By Makiko Yamazaki
TOKYO (Reuters) – Nearly 70% of companies listed on the top “prime” section of the Tokyo Stock Exchange (TSE) have yet to respond to the bourse’s call for better capital efficiency, a request that helped lift the Japanese market to 33-year highs.
The TSE made a rare call in March for firms to disclose plans in the long run to improve capital efficiency, especially if their shares are trading below book value, while setting no specific deadline to avoid companies making premature decisions.
The request, hailed by investors as a remedy to Japan’s unusually high number of chronically undervalued stocks, led to a wave of share buybacks and dividend hikes, but results show a majority of firms have yet to come up with solid strategies.

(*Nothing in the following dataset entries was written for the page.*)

(** A page with the free list [v.1], of which [v.2] items were carved so far. *)
Record page_ok (w : Z -> Z) (g : geom) (pg : Z) (e : page) (v : list Z * Z) : Prop := {
  pk_addr : 0 < pg /\ pg mod g_pg g = 0;
  pk_links : links w (pg_next e) v.1;
  pk_nodup : NoDup v.1;
  pk_items : forall x, x ∈ v.1 -> item_at g pg v.2 x;
  pk_carved : 0 <= v.2 <= g_n g;
  pk_count : item_count e = Z.of_nat (length v.1) + (g_n g - v.2)
}.

(** An item of the page that is in use. *)
Definition used (g : geom) (pg : Z) (v : list Z * Z) (x : Z) : Prop := item_at g pg v.2 x /\ x ∉ v.1.
Definition used_elsewhere (g : geom) (m : gmap Z page) (gv : Z -> list Z * Z) (pg x : Z) : Prop :=
  exists pg', pg' <> pg /\ is_Some (m !! pg') /\ used g pg' (gv pg') x.

Record pages_ok (w : Z -> Z) (g : geom) (m : gmap Z page) (gv : Z -> list Z * Z) (out : gset Z) : Prop := {
  pa_pages : forall pg e, m !! pg = Some e -> page_ok w g pg e (gv pg);
  pa_out : forall x, x ∈ out <-> exists pg, is_Some (m !! pg) /\ used g pg (gv pg) x
}.

Definition updz {A} (f : Z -> A) (a : Z) (v : A) : Z -> A := fun x => if x =? a then v else f x.
Lemma updz_eq {A} (f : Z -> A) a v : updz f a v a = v.
Proof. unfold updz. by rewrite Z.eqb_refl. Qed.
Lemma updz_ne {A} (f : Z -> A) a v x : x <> a -> updz f a v x = f x.
Proof. intros Hx. unfold updz. by apply Z.eqb_neq in Hx as ->. Qed.

Lemma links_ext w w' h l : (forall x, x ∈ l -> w' x = w x) -> links w h l -> links w' h l.
Proof.
  revert h. induction l as [|x l IH]; intros h Hw; simpl; [done|]. intros (-> & Hx & Hl).
  rewrite (Hw x ltac:(left)). split_and!; [done|done|]. apply IH; [|done]. intros y Hy. apply Hw. by right.
Qed.
Lemma page_ok_ext w w' g pg e v : (forall x, x ∈ v.1 -> w' x = w x) -> page_ok w g pg e v -> page_ok w' g pg e v.
Proof. intros Hw [H1 H2 H3 H4 H5 H6]. split; try done. by apply (links_ext w). Qed.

“The call has already prompted responses from a certain number of companies,” the TSE said in a document released early this week. But there may be cases where those with higher price-to-book ratios (PBR) take it as unrelated or management feels little need to respond, the exchange added.
According to a survey the TSE conducted in mid-July for companies that close their books in March, 20% of the 1,235 prime-listed companies have come up with specific measures, while 11% are planning on disclosures.
The remaining 69% made no mention in their annual corporate governance reports, where they are required to disclose such measures.
Forty-six percent of companies with PBR below 0.5 times have disclosed specific steps or have said they plan to do so, suggesting TSE’s move was a wake-up call for firms trading below book value.
Among industries, banks, most of which are trading below their book value, have the highest disclosures, with about 70% having disclosed measures or planning to do so.
Specific measures include making investments for growth, increasing shareholder returns and revising business portfolios, according to the TSE, owned by Japan Exchange Group.
The bourse also said it has received positive feedback from investors.
“We see clear changes in Japanese companies’ attitude (to investors),” an anonymous foreign investor was quoted in the TSE report as saying.